● Work item
Of the entries below, return only those lines from the line with "Theorem server_start_is_orderly : ∀" to the line with "(∀ c d g, Serving", exactly, both included.

Entries taken from a collection
(** C32: the server serves exactly when everything it needs is there, and cleans up in the
    right order. It begins to serve if and only if the database answered, the migrations
    went through, the ledger and Temporal were reached within their retries, the global
    accounts exist, the worker started and the address of Valkey is well formed (Valkey itself
    may be down); it then serves the configuration of the environment with these
    accounts, and shares the deduplication iff Valkey is there. When the process returns, everything that it acquired is
    released, in the opposite order; when it exits with an error, nothing is. *)
Theorem server_start_is_orderly : ∀ env s, mc_journal s = [] →
  let '(r, s') := server_main env s in
  ((∃ c d g, Serving c d g ∈ mc_journal s') ↔ ready env s) ∧
  (∀ c d g, Serving c d g ∈ mc_journal s' → c = Load env ∧ d = valkey_reachable ∧
     ∃ globals, (boot_globals (mc_env s)).1 = Ok globals ∧ g = globals_for_provisioning globals) ∧
  match r with
  | Ok _ => released (mc_journal s') = reverse (acquired (mc_journal s'))
  | Err _ => released (mc_journal s') = []
  | Panic _ => True
  end.
Proof.
  intros env s Hs. destruct (server_main_orderly env s) as (es & Hj & Hm). rewrite Hs in Hj. cbn in Hj. rewrite <- Hj in Hm.
  destruct (server_main env s) as [r s'] eqn:E. cbn [fst snd] in *. apply and_assoc. split; [|done]. clear es Hj Hm.
  revert E. unfold server_main, ready. generalize (Load env) as cfg. intros cfg.
  unfold holding, connected, serve_requests, must, option_error, note, modify, on_env, on_database, zoom.
  destruct s as [j e d]. cbn in Hs. subst j.
  destruct (NewPool pgxpool_New Ping) as [err|[]]; unroll; [by not_serving|].
  destruct (RunMigrations Exec migrations acquire_conn d) as [[[]| |] d1]; unroll; [|by not_serving..].
  destruct (connect_ledger cfg) as [a| |err]; unroll; [|by not_serving..].
  destruct (boot_globals e) as [[globals| |] e1]; unroll; [|by not_serving..].
  destruct (connect_temporal cfg) as [[]| |err]; unroll; [|by not_serving..].
  destruct worker_Start as [err|]; unroll; [by not_serving|].
  destruct (SplitHostPort (RedisAddr cfg)) as [hp|]; unroll; [|by not_serving].
  destruct valkey_reachable, ListenAndServe; unroll; intros [= <- <-]; cbn [mc_journal];
    (split; [split; [intros _; by eauto 10|intros _; exists cfg; do 2 eexists; by repeat (apply list_elem_of_here || apply list_elem_of_further)]
            |intros c d0 g Hin; repeat (apply elem_of_cons in Hin as [Hin|Hin]; [first [done|injection Hin as -> -> ->; by eauto]|]);
               by apply elem_of_nil in Hin]).
Qed.
End processes.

● Output for this task
Theorem server_start_is_orderly : ∀ env s, mc_journal s = [] →
  let '(r, s') := server_main env s in
  ((∃ c d g, Serving c d g ∈ mc_journal s') ↔ ready env s) ∧
  (∀ c d g, Serving c d g ∈ mc_journal s' → c = Load env ∧ d = valkey_reachable ∧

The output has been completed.